Stored data
────

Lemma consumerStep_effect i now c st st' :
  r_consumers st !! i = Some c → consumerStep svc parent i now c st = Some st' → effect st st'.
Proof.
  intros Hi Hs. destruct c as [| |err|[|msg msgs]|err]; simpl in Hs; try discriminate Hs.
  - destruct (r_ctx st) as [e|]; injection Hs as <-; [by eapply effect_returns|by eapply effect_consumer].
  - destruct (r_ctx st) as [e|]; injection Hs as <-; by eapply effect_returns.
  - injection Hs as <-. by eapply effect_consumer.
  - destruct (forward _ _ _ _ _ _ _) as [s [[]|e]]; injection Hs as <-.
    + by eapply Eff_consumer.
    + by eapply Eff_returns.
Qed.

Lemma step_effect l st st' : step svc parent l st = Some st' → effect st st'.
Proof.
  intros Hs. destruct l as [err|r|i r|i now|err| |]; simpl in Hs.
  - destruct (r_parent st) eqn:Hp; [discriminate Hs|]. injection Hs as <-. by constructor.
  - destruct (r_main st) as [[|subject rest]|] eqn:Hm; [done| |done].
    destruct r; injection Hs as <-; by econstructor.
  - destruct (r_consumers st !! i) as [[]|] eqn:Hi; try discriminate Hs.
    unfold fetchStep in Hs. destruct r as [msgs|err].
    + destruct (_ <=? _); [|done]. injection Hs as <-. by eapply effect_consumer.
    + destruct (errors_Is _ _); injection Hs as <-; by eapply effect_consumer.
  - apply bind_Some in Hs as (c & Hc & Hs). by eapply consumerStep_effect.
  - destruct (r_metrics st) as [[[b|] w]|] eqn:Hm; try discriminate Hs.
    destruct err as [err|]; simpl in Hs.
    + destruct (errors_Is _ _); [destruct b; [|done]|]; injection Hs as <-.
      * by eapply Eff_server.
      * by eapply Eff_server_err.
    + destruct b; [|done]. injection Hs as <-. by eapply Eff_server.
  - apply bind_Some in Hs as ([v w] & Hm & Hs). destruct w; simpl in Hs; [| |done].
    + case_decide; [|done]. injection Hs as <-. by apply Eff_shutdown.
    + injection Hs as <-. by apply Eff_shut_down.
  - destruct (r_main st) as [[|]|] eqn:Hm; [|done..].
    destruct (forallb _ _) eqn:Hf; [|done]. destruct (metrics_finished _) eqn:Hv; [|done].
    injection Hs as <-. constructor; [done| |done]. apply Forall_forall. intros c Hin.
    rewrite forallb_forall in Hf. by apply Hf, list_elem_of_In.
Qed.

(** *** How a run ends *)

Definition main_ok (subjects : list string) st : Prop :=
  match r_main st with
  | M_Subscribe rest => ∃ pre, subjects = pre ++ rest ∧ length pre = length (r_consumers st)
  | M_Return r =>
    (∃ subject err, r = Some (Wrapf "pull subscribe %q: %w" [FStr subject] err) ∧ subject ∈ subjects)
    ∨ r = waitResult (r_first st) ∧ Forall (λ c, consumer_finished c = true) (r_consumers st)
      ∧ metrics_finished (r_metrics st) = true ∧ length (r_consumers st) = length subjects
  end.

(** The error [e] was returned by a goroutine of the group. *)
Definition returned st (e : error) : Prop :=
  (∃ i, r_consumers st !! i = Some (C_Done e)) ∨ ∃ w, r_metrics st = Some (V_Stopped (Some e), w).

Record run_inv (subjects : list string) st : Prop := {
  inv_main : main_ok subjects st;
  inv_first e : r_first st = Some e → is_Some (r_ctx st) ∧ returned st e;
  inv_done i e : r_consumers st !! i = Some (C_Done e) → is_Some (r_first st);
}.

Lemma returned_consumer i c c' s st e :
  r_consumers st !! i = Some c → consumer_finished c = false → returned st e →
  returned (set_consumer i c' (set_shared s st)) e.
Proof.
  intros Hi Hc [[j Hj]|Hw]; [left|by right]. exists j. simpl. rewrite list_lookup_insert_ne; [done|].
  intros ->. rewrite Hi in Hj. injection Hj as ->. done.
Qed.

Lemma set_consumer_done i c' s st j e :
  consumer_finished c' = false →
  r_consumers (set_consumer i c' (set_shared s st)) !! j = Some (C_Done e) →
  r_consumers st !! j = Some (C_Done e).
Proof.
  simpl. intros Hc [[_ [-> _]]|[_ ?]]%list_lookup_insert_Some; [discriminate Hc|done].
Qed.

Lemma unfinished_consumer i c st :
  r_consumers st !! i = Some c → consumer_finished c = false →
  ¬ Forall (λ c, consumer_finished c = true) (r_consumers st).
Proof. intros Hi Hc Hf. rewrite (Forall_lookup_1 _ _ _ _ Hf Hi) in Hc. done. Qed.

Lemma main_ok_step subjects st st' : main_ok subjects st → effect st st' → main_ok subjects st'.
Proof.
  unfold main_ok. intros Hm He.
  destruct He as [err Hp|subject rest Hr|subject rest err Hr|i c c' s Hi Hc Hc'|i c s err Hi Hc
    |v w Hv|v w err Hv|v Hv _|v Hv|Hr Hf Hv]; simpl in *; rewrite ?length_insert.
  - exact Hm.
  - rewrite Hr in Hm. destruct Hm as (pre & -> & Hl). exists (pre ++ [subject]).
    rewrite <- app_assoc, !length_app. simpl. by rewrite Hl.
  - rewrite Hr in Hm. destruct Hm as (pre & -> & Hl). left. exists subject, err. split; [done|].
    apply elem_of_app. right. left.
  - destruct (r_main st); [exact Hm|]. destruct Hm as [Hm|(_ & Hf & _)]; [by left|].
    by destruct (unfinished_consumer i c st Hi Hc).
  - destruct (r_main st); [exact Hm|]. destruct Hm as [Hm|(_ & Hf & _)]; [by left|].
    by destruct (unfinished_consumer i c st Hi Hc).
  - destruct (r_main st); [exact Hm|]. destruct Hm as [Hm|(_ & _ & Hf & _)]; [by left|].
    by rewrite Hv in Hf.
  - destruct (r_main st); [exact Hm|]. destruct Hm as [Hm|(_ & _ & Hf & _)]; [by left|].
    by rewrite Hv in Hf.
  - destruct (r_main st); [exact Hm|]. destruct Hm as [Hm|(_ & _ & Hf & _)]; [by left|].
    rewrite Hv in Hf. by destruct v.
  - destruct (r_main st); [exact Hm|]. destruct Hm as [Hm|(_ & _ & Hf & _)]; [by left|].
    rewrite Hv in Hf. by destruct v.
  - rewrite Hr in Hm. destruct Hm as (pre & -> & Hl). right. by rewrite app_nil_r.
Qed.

────

● Exercise instructions: Find the line with "- apply bind_Some in Hs as (c" in the entries above. Retype it and each line after it, exactly, through the line with "- destruct (r_main st) as [[|]|]", and stop there.

● Worked solution:
  - apply bind_Some in Hs as (c & Hc & Hs). by eapply consumerStep_effect.
  - destruct (r_metrics st) as [[[b|] w]|] eqn:Hm; try discriminate Hs.
    destruct err as [err|]; simpl in Hs.
    + destruct (errors_Is _ _); [destruct b; [|done]|]; injection Hs as <-.
      * by eapply Eff_server.
      * by eapply Eff_server_err.
    + destruct b; [|done]. injection Hs as <-. by eapply Eff_server.
  - apply bind_Some in Hs as ([v w] & Hm & Hs). destruct w; simpl in Hs; [| |done].
    + case_decide; [|done]. injection Hs as <-. by apply Eff_shutdown.
    + injection Hs as <-. by apply Eff_shut_down.
  - destruct (r_main st) as [[|]|] eqn:Hm; [|done..].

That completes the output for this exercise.